Vous sentez-vous en position de résistantes ?

S.A. : J’aimerais ne pas l’être, car si l’on doit résister, cela signifie que nos droits ne sont pas encore acquis. J’ai l’impression que dès que l’on gagne une bataille, on recule sur un autre point. On parvient à monter notre unité de soins, mais on perd des financements sur la sensibilisation.
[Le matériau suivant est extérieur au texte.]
(* ===== verification/JsString.v ===== *)
(** * JavaScript string built-ins used by the sources

    [String.prototype.trim] (fileParser.ts, App.tsx), the [\s] class of
    the fence-stripping regular expression (geminiService.ts),
    [String.prototype.includes] (the error classification of
    [readPdfFile]) and [Array.prototype.join] (the page text of
    [readPdfFile]), over UTF-16 code units as ECMAScript defines them. *)

From Stdlib Require Import NArith.
From stdpp Require Import base list options decidable.
From S2P Require Import Prelude.

Local Open Scope N_scope.

(** ** White space

    ECMAScript's [WhiteSpace] and [LineTerminator] code points, the set
    both [trim] and the regular-expression class [\s] remove: TAB, LF,
    VT, FF, CR, SPACE, NBSP, U+1680, U+2000..U+200A, LS, PS, U+202F,
    U+205F, U+3000 and the BOM U+FEFF.  All of them are BMP code points,
    so acting on code units is the same as acting on code points. *)

Definition ws_code_units : list N :=
  [9; 10; 11; 12; 13; 32; 160; 5760; 8232; 8233; 8239; 8287; 12288; 65279].

Definition is_ws (c : N) : bool :=
  existsb (N.eqb c) ws_code_units || ((8192 <=? c) && (c <=? 8202)).

Definition all_ws (s : jstr) : Prop := Forall (λ c, is_ws c = true) s.

(** The first code unit of [s], if any, is not white space. *)
Definition starts_non_ws (s : jstr) : Prop :=
  match s with [] => True | c :: _ => is_ws c = false end.

(** ** trim *)

Fixpoint trim_start (s : jstr) : jstr :=
  match s with
  | [] => []
  | c :: s' => if is_ws c then trim_start s' else s
  end.

Definition trim_end (s : jstr) : jstr := rev (trim_start (rev s)).

Definition trim (s : jstr) : jstr := trim_end (trim_start s).

(** ** includes, prefixes, join *)

Fixpoint is_prefix (p s : jstr) : bool :=
  match p, s with
  | [], _ => true
  | c :: p', d :: s' => N.eqb c d && is_prefix p' s'
  | _ :: _, [] => false
  end.

(** [s.includes(pat)] *)
Fixpoint includes (s pat : jstr) : bool :=
  is_prefix pat s || match s with [] => false | _ :: s' => includes s' pat end.

(** [arr.join(sep)] *)
Fixpoint join (sep : jstr) (l : list jstr) : jstr :=
  match l with
  | [] => []
  | [x] => x
  | x :: l' => x ++ sep ++ join sep l'
  end.

(** ** Lemmas *)

Lemma trim_start_split s :
  ∃ pre, s = pre ++ trim_start s ∧ all_ws pre ∧ starts_non_ws (trim_start s).
Proof.
  induction s as [|c s IH]; simpl.
  - exists []. repeat constructor.
  - destruct (is_ws c) eqn:Hc.
    + destruct IH as (pre & Hs & Hpre & Hhd). exists (c :: pre).
      split; [simpl; f_equal; exact Hs|]. split; [by constructor|done].
    + exists []. repeat constructor. simpl. done.
Qed.

Lemma trim_start_id s : starts_non_ws s → trim_start s = s.
Proof. destruct s as [|c s]; simpl; [done|]. by intros ->. Qed.

Lemma trim_start_all_ws s : all_ws s → trim_start s = [].
Proof. induction 1 as [|c s Hc _ IH]; simpl; [done|]. by rewrite Hc. Qed.

Lemma trim_start_app_ws pre s : all_ws pre → trim_start (pre ++ s) = trim_start s.
Proof. induction 1 as [|c pre Hc _ IH]; simpl; [done|]. by rewrite Hc. Qed.

#[export] Hint Rewrite trim_start_app_ws using assumption : js_rw.

Lemma is_prefix_spec p s : is_prefix p s = true ↔ ∃ r, s = p ++ r.
Proof.
  revert s; induction p as [|c p IH]; intros [|d s]; simpl.
  - split; eauto.
  - split; eauto.
  - split; [done|]. intros [r Hr]; discriminate.
  - rewrite andb_true_iff, N.eqb_eq, IH. split.
    + intros [-> [r ->]]. eauto.
    + intros [r Hr]. injection Hr as -> ->. eauto.
Qed.

Lemma includes_spec s pat : includes s pat = true ↔ ∃ a b, s = a ++ pat ++ b.
Proof.
  induction s as [|c s IH]; simpl; rewrite orb_true_iff, is_prefix_spec.
  - split.
    + intros [[r Hr] | ?]; [|done]. exists [], r. done.
    + intros ([|x a] & b & Hab); [left; eauto | discriminate].
  - rewrite IH. split.
    + intros [[r Hr] | (a & b & ->)]; [exists [], r; done | exists (c :: a), b; done].
    + intros ([|x a] & b & Hab); [left; eauto|].
      injection Hab as -> ->. right. eauto.
Qed.

Lemma includes_app_l s1 s2 pat : includes s1 pat = true → includes (s1 ++ s2) pat = true.
Proof.
  rewrite !includes_spec. intros (a & b & ->). exists a, (b ++ s2).
  by rewrite !app_assoc.
Qed.

Definition ends_non_ws (s : jstr) : Prop := starts_non_ws (rev s).

Lemma all_ws_app a b : all_ws (a ++ b) ↔ all_ws a ∧ all_ws b.
Proof. apply Forall_app. Qed.

Lemma all_ws_rev s : all_ws s → all_ws (rev s).
Proof. apply Forall_rev. Qed.

#[export] Hint Resolve all_ws_rev : js.

Lemma starts_non_ws_app a b : starts_non_ws (a ++ b) → starts_non_ws a.
Proof. by destruct a. Qed.

Lemma trim_end_split s :
  ∃ suf, s = trim_end s ++ suf ∧ all_ws suf ∧ ends_non_ws (trim_end s).
Proof.
  destruct (trim_start_split (rev s)) as (pre & Hs & Hpre & Hhd).
  exists (rev pre). unfold trim_end, ends_non_ws. rewrite rev_involutive.
  split; [|by split; [apply all_ws_rev|]].
  transitivity (rev (rev s)); [by rewrite rev_involutive|].
  rewrite Hs at 1. by rewrite rev_app_distr.
Qed.

Lemma trim_end_id s : ends_non_ws s → trim_end s = s.
Proof. intros H. unfold trim_end. rewrite trim_start_id by done. apply rev_involutive. Qed.

Lemma trim_end_all_ws s : all_ws s → trim_end s = [].
Proof. intros H. unfold trim_end. rewrite trim_start_all_ws by auto with js. done. Qed.

(** [trim] removes exactly the maximal white-space prefix and suffix. *)
Lemma trim_split s :
  ∃ pre suf, s = pre ++ trim s ++ suf ∧ all_ws pre ∧ all_ws suf ∧
             starts_non_ws (trim s) ∧ ends_non_ws (trim s).
Proof.
  destruct (trim_start_split s) as (pre & Hs & Hpre & Hhd).
  destruct (trim_end_split (trim_start s)) as (suf & Ht & Hsuf & Hlast).
  exists pre, suf. unfold trim. repeat split; auto.
  - rewrite Hs at 1. rewrite Ht at 1. done.
  - apply (starts_non_ws_app _ suf). by rewrite <- Ht.
Qed.

Lemma trim_nil_iff s : trim s = [] ↔ all_ws s.
Proof.
  split.
  - intros Hnil. destruct (trim_split s) as (pre & suf & Hs & Hpre & Hsuf & _).
    rewrite Hnil in Hs. rewrite Hs. by apply all_ws_app.
  - intros H. unfold trim. rewrite trim_start_all_ws by done. done.
Qed.

Lemma trim_idem s : trim (trim s) = trim s.
Proof.
  destruct (trim_split s) as (_ & _ & _ & _ & _ & Hhd & Hlast).
  unfold trim at 1. rewrite trim_start_id by done. by apply trim_end_id.
Qed.

Lemma join_cons sep x l : l ≠ [] → join sep (x :: l) = x ++ sep ++ join sep l.
Proof. by destruct l. Qed.

(** No code unit from [!] to U+009F is white space. *)
Lemma is_ws_visible c : (33 <= c <= 159)%N → is_ws c = false.
Proof.
  intros H. unfold is_ws, ws_code_units. cbn [existsb].
  repeat rewrite (proj2 (N.eqb_neq c _)) by lia.
  destruct (N.leb_spec 8192 c); [lia|]. reflexivity.
Qed.

Lemma is_ws_range c : is_ws c = true → (c <= 32 ∨ 160 <= c)%N.
Proof.
  destruct (decide (c <= 32 ∨ 160 <= c)%N) as [|Hc]; [done|].
  rewrite is_ws_visible; [done|]. unfold is_ws. lia.
Qed.

#[export] Instance all_ws_dec s : Decision (all_ws s).
Proof. unfold all_ws. apply _. Defined.

(** The test [text && text.trim().length > 0] fails exactly on
    white-space-only strings. *)
Lemma truthy_trim_iff t : str_truthy t && str_truthy (trim t) = true ↔ ¬ all_ws t.
Proof.
  rewrite <- trim_nil_iff. destruct t as [|c t]; simpl.
  - split; [done|]. intros H. by destruct H.
  - destruct (trim (c :: t)); simpl; split; done.
Qed.

Lemma str_truthy_trim_iff t : str_truthy (trim t) = true ↔ ¬ all_ws t.
Proof. rewrite <- trim_nil_iff. by destruct (trim t). Qed.

(** A text with no white space at its ends, padded with white space,
    trims to itself. *)
Lemma trim_pad ws1 t ws2 :
  all_ws ws1 → all_ws ws2 → t ≠ [] → starts_non_ws t → ends_non_ws t →
  trim (ws1 ++ t ++ ws2) = t.
Proof.
  intros H1 H2 Hne Hs He. unfold trim. autorewrite with js_rw.
  rewrite trim_start_id by (destruct t; done).
  unfold trim_end. rewrite rev_app_distr, trim_start_app_ws by auto with js.
  rewrite trim_start_id by done. apply rev_involutive.
Qed.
On parvient à faire parler de l’excision à l’échelle internationale, mais l’excision médicalisée, c’est-à-dire pratiquée par un médecin, remonte en flèche dans plusieurs pays africains. Rien n’est jamais acquis, c’est pour cela qu’il faut continuer de nous battre et ne pas relâcher notre vigilance. Nous n’avons pas d’autre choix que de résister.

S.D. : Je suis complètement d’accord avec Sarah. Pour apporter une note positive, j’ajouterai que la résistance ne consiste pas ici seulement à défendre, mais aussi à porter un projet de société, à proposer des avancées. C’est pour cela qu’il nous faut fêter nos victoires. On a du mal, quand on est militant, car dès que l’on gagne un combat, on se tourne vers le suivant. Mais il faut prendre le temps de contempler tout le chemin parcouru par les résistantes qui nous ont précédées.